Он страшно изменился. Ему едва перевалило за сорок, а он уже был совершенно седой, сгорбленный, высохший. На мертвенно-бледном лице, изрезанном глубокими морщинами, горели неестественно большие глаза. Их блеск был почти пугающим.

Предложив мне сесть и пододвинув ко мне коробку с сигарами, он с безусловной искренностью уверил меня в удовольствии, доставленном ему моим визитом. Какое-то время мы поболтали о том о сем, но я никак не мог отделаться от тягостного впечатления, произведенного на меня случившейся с ним переменой. Должно быть, он это почувствовал, так как вдруг произнес, усмехаясь:

- Я вижу, ты несколько разочарован во мне - non sum qualis eram(1).

Я нашелся не сразу, но потом все-таки выдавил:

- Да нет, почему? Твой латинский все тот же.

Он снова усмехнулся.

- Нет, будучи мертвым языком, он подходит мне все больше и больше. Но не спеши! Пожалуйста, немного терпения! Там, куда я отправляюсь, наверное, говорят на еще более совершенном наречии. Ты бы хотел получить весточку на том языке?

Улыбка сбежала с его лица, и, когда он договорил, его взгляд, направленный прямо на меня, выражал такую серьезность, что мне стало не по себе. Однако я не собирался поддаваться его настроению и показывать, как сильно подействовали на меня его слова о близкой смерти.

--------------------------

(1) Я не тот, что был (лат.).

- Полагаю, - сказал я, - человеческий язык не скоро еще перестанет служить нашим нуждам; ну а потом в этой службе не будет нужды.

Он ничего не ответил, и я тоже умолк, не зная, как вывести беседу из тупика, в который она зашла. Вдруг, когда буря за окном ненадолго успокоилась, в мертвой тишине, показавшейся мне зловещей после недавнего дикого воя, раздалось негромкое постукивание в стену за спинкой моего стула. В дверь обычно стучат не так. Больше всего это было похоже на условный знак, подтверждение чьего-то присутствия в комнате за стеной. Наверное, почти у каждого из нас есть опыт подобного общения, хотя мы и не слишком любим о нем распространяться. Я взглянул на Демпьера, возможно, немного озадаченно, но он этого явно не заметил. Забыв обо всем на свете, он смотрел на стену с выражением, которое я затрудняюсь определить, хотя память о нем жива во мне и поныне. Положение становилось неловким. Я поднялся, чтобы откланяться. Вдруг он как будто очнулся.

- Прошу тебя, сядь, - пробормотал он, - это просто... там никого нет.

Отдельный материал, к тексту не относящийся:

Lemma sim_maps E E' E1 E1' seenN seenS seenP :
  numerical_variables E1 = numerical_variables E ->
  sentntial_variables E1 = sentntial_variables E ->
  numerical_variables E1' = numerical_variables E' ->
  sentntial_variables E1' = sentntial_variables E' ->
  sim E E' seenN seenS seenP -> sim E1 E1' seenN seenS seenP.
Proof. unfold sim. by intros -> -> -> ->. Qed.

Lemma sim_init : sim State_init State_init [] [] [].
Proof.
  unfold sim. cbn [State_init numerical_variables sentntial_variables].
  split_and!; [|done| |done|constructor|constructor];
    apply renamed_empty; intros a b [(i & Hi & _)|(i & Hi & _)]; done.
Qed.

(** [encode] reads the renamed tokens as it reads the tokens, and gives the
    same codes. *)
Lemma sim_tokens tokens E E' seenN seenS seenP Efin :
  sim E E' seenN seenS seenP -> Forall token_wf tokens ->
  for_each encode_token E tokens = Return Efin ->
  exists Efin' codes,
    for_each encode_token E'
      (rename_token (seen_after numerical_type seenN tokens)
         (seen_after sentntial_type seenS tokens)
         (seen_after predicate_type seenP tokens) <$> tokens) = Return Efin' /\
    encoding Efin = encoding E ++ codes /\ encoding Efin' = encoding E' ++ codes /\
    Forall token_wf
      (rename_token (seen_after numerical_type seenN tokens)
         (seen_after sentntial_type seenS tokens)
         (seen_after predicate_type seenP tokens) <$> tokens) /\
    admissible (names NUMERICAL_VARIABLES (length seenN))
      (names SENTNTIAL_VARIABLES (length seenS))
      (names PREDICATE_VARIABLES (length seenP))
      (rename_token (seen_after numerical_type seenN tokens)
         (seen_after sentntial_type seenS tokens)
         (seen_after predicate_type seenP tokens) <$> tokens).
Proof.
  intros Hsim Hwf. revert E E' seenN seenS seenP Hsim.
  induction Hwf as [|[ty l] tokens Hwf _ IH]; intros E E' seenN seenS seenP Hsim.
  - intros [= <-]. exists E', []. rewrite !app_nil_r. split_and!; [done..|constructor|done].
  - cbn [for_each encode_token].
    destruct (lexmap ty E l) as [[g E1]|e] eqn:Hlex; [|by rewrite bind_Raise].
    rewrite !bind_Return. intros Hrun.
    destruct (sim_token _ _ _ _ _ _ _ _ _ Hsim Hwf Hlex)
      as (E1' & Hlex' & Hty & Hwf' & Henc & Henc' & Hsim1 & Hadm).
    set (E2 := {| encoding := encoding E1 ++ [g];
                  numerical_variables := numerical_variables E1;
                  sentntial_variables := sentntial_variables E1;
                  predicate_variables := predicate_variables E1 |}) in Hrun.
    set (E2' := {| encoding := encoding E1' ++ [g];
                   numerical_variables := numerical_variables E1';
                   sentntial_variables := sentntial_variables E1';
                   predicate_variables := predicate_variables E1' |}).
    assert (Hsim2 : sim E2 E2' (seen_after numerical_type seenN [(ty, l)])
                      (seen_after sentntial_type seenS [(ty, l)])
                      (seen_after predicate_type seenP [(ty, l)]))
      by (eapply sim_maps; [..|exact Hsim1]; reflexivity).
    destruct (IH E2 E2' _ _ _ Hsim2 Hrun)
      as (Efin' & codes & Hrun' & HencF & HencF' & Hwfs' & Hadm').
    cbn [encoding E2 E2'] in HencF, HencF'.
    exists Efin', (g :: codes). cbn [fmap list_fmap].
    rewrite rename_token_final.
    rewrite (seen_after_cons numerical_type seenN (ty, l) tokens),
      (seen_after_cons sentntial_type seenS (ty, l) tokens),
      (seen_after_cons predicate_type seenP (ty, l) tokens).
    destruct (rename_token (seen_after numerical_type seenN [(ty, l)])
                (seen_after sentntial_type seenS [(ty, l)])
                (seen_after predicate_type seenP [(ty, l)]) (ty, l)) as [ty' l'] eqn:Hren.
    cbn [fst snd] in Hlex', Hty. subst ty'.
    split_and!.
    + cbn [for_each encode_token]. rewrite Hlex', !bind_Return. exact Hrun'.
    + rewrite HencF, Henc, <- app_assoc. done.
    + rewrite HencF', Henc', <- app_assoc. done.
    + by constructor.
    + by apply Hadm.
Qed.

Lemma canonical_form_seen_after tokens :
  canonical_form tokens
  = rename_token (seen_after numerical_type [] tokens)
      (seen_after sentntial_type [] tokens)
      (seen_after predicate_type [] tokens) <$> tokens.
Proof. reflexivity. Qed.

Lemma tokens_of_empty (tokens : list token) :
  Forall token_wf tokens -> concat tokens.*2 = [] -> tokens = [].
Proof.
  destruct 1 as [|[ty l] tokens Hwf _]; [done|]. cbn [fmap list_fmap snd concat].
  apply token_wf_nonempty in Hwf. by destruct l.
Qed.

(** What [decode] makes of a number of [encode], and what [encode] makes
    of that text. *)
Lemma encode_then_decode (s : str) (tokens : list token) (n : Z) :
  Lexer_scan Lexer_init s = Return tokens -> encode s = Return n ->
  Forall token_wf (canonical_form tokens) /\
  decode n = Return (concat (canonical_form tokens).*2) /\
  encode (concat (canonical_form tokens).*2) = Return n.
Proof.
  intros Hscan Henc. destruct (decide (s = [])) as [->|Hs].
  - apply Lexer_scan_Return in Hscan as [Hconcat Hwf].
    rewrite (tokens_of_empty tokens Hwf (eq_sym Hconcat)).
    unfold encode in Henc. rewrite bool_decide_eq_true_2 in Henc by done.
    injection Henc as <-. split; [constructor|]. split; reflexivity.
  - pose proof (encode_cases s Hs) as Hcases. rewrite Hscan in Hcases.
    destruct Hcases as (Hwf & Hconcat & Hcases).
    destruct (for_each encode_token State_init tokens) as [st|e] eqn:Hrun;
      [|destruct Hcases as [Hn _]; by rewrite Hn in Henc].
    destruct Hcases as (codes & Hcodes & Hcls & Hpos & _ & [[Hlen Hn]|[_ Hn]]);
      rewrite Hn in Henc; [|done].
    injection Henc as <-.
    destruct (sim_tokens tokens _ _ _ _ _ _ sim_init Hwf Hrun)
      as (st' & codes' & Hrun' & Henc & Henc' & Hwf' & Hadm).
    rewrite <- canonical_form_seen_after in Hrun', Hwf', Hadm.
    cbn [encoding State_init app] in Henc, Henc'. rewrite Hcodes in Henc. subst codes'.
    pose proof (Forall2_length _ _ _ Hcls) as Hlencodes.
    assert (Hlen' : length (canonical_form tokens) = length tokens)
      by (unfold canonical_form; by rewrite length_fmap).
    pose proof (Lexer_scan_concat _ Hwf') as Hscan'.
    assert (Hencode' : encode (concat (canonical_form tokens).*2)
                       = Return (prod (zip_with Z.pow PRIME codes))).
    { unfold encode. rewrite bool_decide_eq_false_2.
      - cbn zeta. rewrite Hscan', bind_Return, Hrun', bind_Return, Henc'.
        unfold enumerate. rewrite generate_prime_power by lia.
        by rewrite bind_Return, drop_0.
      - intros Hnil. apply (tokens_of_empty _ Hwf') in Hnil.
        apply Hs. rewrite <- Hconcat.
        destruct tokens; [done|]. done. }
    split; [done|]. split; [|done].
    pose proof (decode_encode_admissible _ _ Hscan' ltac:(lia) Hadm) as Hde.
    unfold decode_encode in Hde. by rewrite Hencode', bind_Return in Hde.
Qed.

Но постукивание повторилось с той же мягкой настойчивостью, что и прежде.

- Прости, - сказал я, - уже поздно. Я зайду завтра, договорились?

Он улыбнулся несколько машинально, как мне показалось.

- Весьма деликатно с твоей стороны, только все это ни к чему. Поверь, в башне нет других комнат. Там никого нет. По крайней мере...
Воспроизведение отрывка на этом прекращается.